辛皓

访问学者

E-mail

This email address is being protected from spambots. You need JavaScript enabled to view it.

Visiting Time

2012-03-10 —— 2012-07-10

Research Interests

His primary research interests are in the area of microwave / millimeter wave / THz devices, circuits, antennas and their applications in wireless communication and sensing systems.


Biography

Aug. 2005:

Present: Assistant Professor, Electrical and Computer Engineering Dept. and Physics  Dept., the University of Arizona.  Current research focus is in the area of microwave technologies and solid state physics, including solid state devices and circuits, antennas, passive circuits, properties and applications of new materials such as electromagnetic band gap crystals and carbon nanotubes. 

 

Nov. 2003 – Aug. 2005:

Sr. Multi-Disciplined Principal Engineer at Radar and RF Center and  Advanced Programs / DARPA New Business of Raytheon Missile Systems, Tucson, Arizona. 

             

2000-2003:

Member of technical staff at Rockwell Scientific Company.

• Lead and managed (as program manager and/or principle investigator) research

   effort in electromagnetic band gap structures, monolithic microwave and millimeter wave circuits, microwave and millimeter wave antennas, and their applications in communication and sensor systems.  Lead and managed various government R & D programs including Future Combat System – Communications, Intelligent RF Front-End Systems, etc.  Lead and managed sub-contracting programs for various external industrial companies including Rockwell Collins, Raytheon, TRW, and Boeing. 

• Lead and/or participated in marketing efforts for numerous government and commercial

   contracts.  Member of various internal technology panels including communication technology panel and nano-technology panel.

• Demonstrated first millimeter wave phase shifter and phased array antenna prototype based on innovative electromagnetic band gap structures.

• Demonstrated first tunable millimeter wave band-stop and band-pass filter based on innovative electromagnetic band gap structures

• Designed and characterized various III-V semiconductor devices and microwave circuits based on GaAs PHEMT, GaAs Schottky diode,  InP HEMT, InP HBV, Ferro-electric materials, etc.
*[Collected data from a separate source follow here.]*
(** * Galactus: the mute/deafen dispatch service (internal/server.go)

    A shallow embedding of the rate gate, the secondary-session selection,
    the capture acknowledgement wait and the /modify batch handler, with
    the properties of the specification proved (or refuted) on it. *)

From Stdlib Require Import ZArith Lia Ascii.
From stdpp Require Import gmap strings list.

Local Open Scope Z_scope.

Set Warnings "-clear-no-such-hyp".

(** ** Go's [time.Duration]: a signed count of nanoseconds *)

Module Time.
Definition Duration := Z.
Definition Nanosecond : Duration := 1.
Definition Microsecond : Duration := 1000 * Nanosecond.
Definition Millisecond : Duration := 1000 * Microsecond.
Definition Second : Duration := 1000 * Millisecond.
Definition Minute : Duration := 60 * Second.
End Time.

(** 64-bit signed wrap-around, for Go's [int64] arithmetic. *)
Definition wrap64 (z : Z) : Z := (z + 2 ^ 63) mod 2 ^ 64 - 2 ^ 63.

(** Go's [error] values, as far as the service tells them apart: it only
    tests them against [nil] and logs them. *)
Inductive error := StoreError | ApiError | DecodeError | ParseError.

(** ** The shared store, as the service uses it

    The store is an external collaborator; this is the interface the code
    relies on.  A string key holds an integer with an optional absolute
    deadline (its TTL), a set key holds its members.  [clock] is the store's
    time in nanoseconds.  [faults] is the fate of the coming commands: a
    [true] at the head makes the next command fail, whatever the cause
    (connection loss, wrong type, overflow); an exhausted list means a
    healthy store.  A failed command changes nothing and the client hands
    back the zero value of its reply together with the error. *)

Module Redis.

Record item := Item { value : Z; deadline : option Z }.

Record client := Client {
  clock : Z;
  strings : gmap string item;
  sets : gmap string (list string);
  faults : list bool
}.

(** A key is visible while its deadline, if any, is in the future. *)
Definition fresh (now : Z) (it : item) : bool :=
  match deadline it with
  | Some d => now <? d
  | None => true
  end.

Definition live (c : client) (key : string) : option item :=
  match strings c !! key with
  | Some it => if fresh (clock c) it then Some it else None
  | None => None
  end.

(** Consume the fate of the next command. *)
Definition next_fault (c : client) : bool * client :=
  match faults c with
  | [] => (false, c)
  | f :: fs => (f, Client (clock c) (strings c) (sets c) fs)
  end.

Definition with_strings (c : client) (m : gmap string item) : client :=
  Client (clock c) m (sets c) (faults c).

Definition with_sets (c : client) (m : gmap string (list string)) : client :=
  Client (clock c) (strings c) m (faults c).

(** INCR: an absent (or expired) key counts from 0 and gets no deadline;
    a live key keeps its deadline. *)
Definition Incr (key : string) (c : client) : (Z * option error) * client :=
  let '(f, c) := next_fault c in
  if f then ((0, Some StoreError), c)
  else
    let it := match live c key with
              | Some it => Item (value it + 1) (deadline it)
              | None => Item 1 None
              end in
    ((value it, None), with_strings c (<[key := it]> (strings c))).

(** EXPIRE: gives a live key the deadline [now + d]. *)
Definition Expire (key : string) (d : Time.Duration) (c : client)
  : option error * client :=
  let '(f, c) := next_fault c in
  if f then (Some StoreError, c)
  else
    match live c key with
    | Some it =>
        (None, with_strings c (<[key := Item (value it) (Some (clock c + d))]> (strings c)))
    | None => (None, c)
    end.

Definition KeepTTL : Time.Duration := -1.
• Built, tested, and modeled innovative power harvesting devices based on nano-scale ferro- magnetic materials

 

1997-2000:

Research assistant at MIT physics department and Lincoln Laboratory

•  Measured and modeled nonlinearity of microwave properties of YBCO thin films, including surface impedance, harmonic generation and inter-modulation at 1 – 20 GHz using fundamental and overtone modes of microwave stripline-resonators. 

•  Modeled and measured a microwave phase-shifting device made of a transmission line containing 300 high-TC Josephson junctions in series at 1 – 20 GHz.

•  Investigated microwave resistance and reactance of bi-crystal grain boundary Josephson junctions as a function of dc and rf (4.4 GHz) magnetic fields in a microstrip-resonator setup. Built an oscillator with a microstrip resonator containing a grain boundary Josephson junction.   

•  Designed and fabricated a stripline-resonator with fundamental center frequency of 1.8 GHz and a high power handling (up to 40 dBm) sapphire dielectric-resonator operating at mode TE011 (10.7 GHz) to study the etching/patterning effect on the microwave surface impedance of YBCO thin films.  Measured the microwave surface impedance from 1.8 to 12 GHz by frequency and time domain methods using both types of resonator.  Simulated and compared effects of current distributions on the quality factors for both types of resonator.       

1996-1997:

Part-time technical support of GIS/TRANS, Inc. Improved productivity and payroll database using EXCEL.

1995-1997:

Research assistant at MIT physics department and Lawrence Livermore National Laboratory, worked on a cryogenic microwave cavity experiment searching for dark matter axion.

•  Worked with large tunable microwave cavity at 0.3-1 GHz at 1.5 K. 

•  Experiences also including Monte-Carlo simulation, signal processing, data analysis and electronic hardware.

1997-1998:

Teaching Assistant of Physics of Solids at MIT EECS department.

1995-1996:

Teaching Assistant of Electricity and Magnetism at MIT physics department.

1992-1995:

Research Assistant of Experiment-852 at Brookhaven National Laboratory  (Searching for Exotic Mesons). Experiences including: Electronics, detector building and data analyzing.

1993-1994:

Software designer and programmer for a NSF education project "SIMCALC" at UMASS Dartmouth.